(Data shown Opens)
(* ===== verification/_CoqProject ===== *)
-Q . S2P
Prelude.v
Primitives.v
Types.v
Results.v
MvMemory.v
VmDb.v
Vm.v
Executor.v
Evaluation.v
Dropper.v
Db.v
OpVm.v
Views.v
Chain.v
Node.v
Hook.v
HookEvm.v
HookTr.v
Runtime.v
Compiler.v
Tools.v
Inference.v
Eels.v
Drivers.v
StateTests.v
BlockTests.v
Fetch.v
Trace.v
TaskGraph.v
Scheduler.v
Workers.v
WorkersInv.v
WorkersSafety.v
WorkersRefine.v
WorkersMem.v
WorkersMemRefine.v
WorkersMemInv.v
WorkersRun.v
WorkersResults.v
WorkersEst.v
WorkersSerial.v
WorkersBlock.v
OpWorkers.v
Sequential.v
Divergence.v
(** A transaction is only ever told to wait for a lower one: an estimate comes
    from below, and a nonce that is too high waits for the predecessor. *)
Lemma run_prog_blocking {A : Type} (ms : nat -> MvMemory) (p : Prog A) (k : nat) (d : VmDB) (b : TxIdx)
    (Hok : db_ok d) (Hr : run_prog ms k p d = Return (Err (Blocking b))) :
  (b < db_tx_idx d)%nat.
Proof using no_collision.
  revert k d Hok Hr. induction p as [a0|addr cont IH|h cont IH|addr i cont IH|n cont IH];
    intros k d Hok Hr; cbn [run_prog] in *; [done| | | |].
  - destruct (basic _ _ _ addr d) as [[[r d1]|e]| |] eqn:Hb; try discriminate Hr.
    + destruct (basic_grows _ _ _ _ _ _ _ Hok Hb) as [(Ht & _) Hok1]. rewrite <- Ht. by eapply IH.
    + injection Hr as ->. by eapply basic_blocking.
  - destruct (code_by_hash h d) as [[r d1]|e] eqn:Hb.
    + apply from_db_Ok in Hb as [_ ->]. by eapply IH.
    + injection Hr as ->. unfold code_by_hash, from_db in Hb. by destruct (code_by_hash_ref h).
  - destruct (storage_read _ addr i d) as [[r d1]|e] eqn:Hb.
    + destruct (storage_grows _ _ _ _ _ _ Hok Hb) as [(Ht & _) Hok1]. rewrite <- Ht. by eapply IH.
    + injection Hr as ->. by eapply storage_blocking.
  - destruct (block_hash n d) as [[r d1]|e] eqn:Hb.
    + apply from_db_Ok in Hb as [_ ->]. by eapply IH.
    + injection Hr as ->. unfold block_hash, from_db in Hb. by destruct (block_hash_ref n).
Qed.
(Data shown Closes)
◆ **Exercise requirements**
Give all the records again. Match them exactly.

◆ **Response below**
(* ===== verification/_CoqProject ===== *)
-Q . S2P
Prelude.v
Primitives.v
Types.v
Results.v
MvMemory.v
VmDb.v
Vm.v
Executor.v
Evaluation.v
Dropper.v
Db.v
OpVm.v
Views.v
Chain.v
Node.v
Hook.v
HookEvm.v
HookTr.v
Runtime.v
Compiler.v
Tools.v
Inference.v
Eels.v
Drivers.v
StateTests.v
BlockTests.v
Fetch.v
Trace.v
TaskGraph.v
Scheduler.v
Workers.v
WorkersInv.v
WorkersSafety.v
WorkersRefine.v
WorkersMem.v
WorkersMemRefine.v
WorkersMemInv.v
WorkersRun.v
WorkersResults.v
WorkersEst.v
WorkersSerial.v
WorkersBlock.v
OpWorkers.v
Sequential.v
Divergence.v
(** A transaction is only ever told to wait for a lower one: an estimate comes
    from below, and a nonce that is too high waits for the predecessor. *)
Lemma run_prog_blocking {A : Type} (ms : nat -> MvMemory) (p : Prog A) (k : nat) (d : VmDB) (b : TxIdx)
    (Hok : db_ok d) (Hr : run_prog ms k p d = Return (Err (Blocking b))) :
  (b < db_tx_idx d)%nat.
Proof using no_collision.
  revert k d Hok Hr. induction p as [a0|addr cont IH|h cont IH|addr i cont IH|n cont IH];
    intros k d Hok Hr; cbn [run_prog] in *; [done| | | |].
  - destruct (basic _ _ _ addr d) as [[[r d1]|e]| |] eqn:Hb; try discriminate Hr.
    + destruct (basic_grows _ _ _ _ _ _ _ Hok Hb) as [(Ht & _) Hok1]. rewrite <- Ht. by eapply IH.
    + injection Hr as ->. by eapply basic_blocking.
  - destruct (code_by_hash h d) as [[r d1]|e] eqn:Hb.
    + apply from_db_Ok in Hb as [_ ->]. by eapply IH.
    + injection Hr as ->. unfold code_by_hash, from_db in Hb. by destruct (code_by_hash_ref h).
  - destruct (storage_read _ addr i d) as [[r d1]|e] eqn:Hb.
    + destruct (storage_grows _ _ _ _ _ _ Hok Hb) as [(Ht & _) Hok1]. rewrite <- Ht. by eapply IH.
    + injection Hr as ->. by eapply storage_blocking.
  - destruct (block_hash n d) as [[r d1]|e] eqn:Hb.
    + apply from_db_Ok in Hb as [_ ->]. by eapply IH.
    + injection Hr as ->. unfold block_hash, from_db in Hb. by destruct (block_hash_ref n).
Qed.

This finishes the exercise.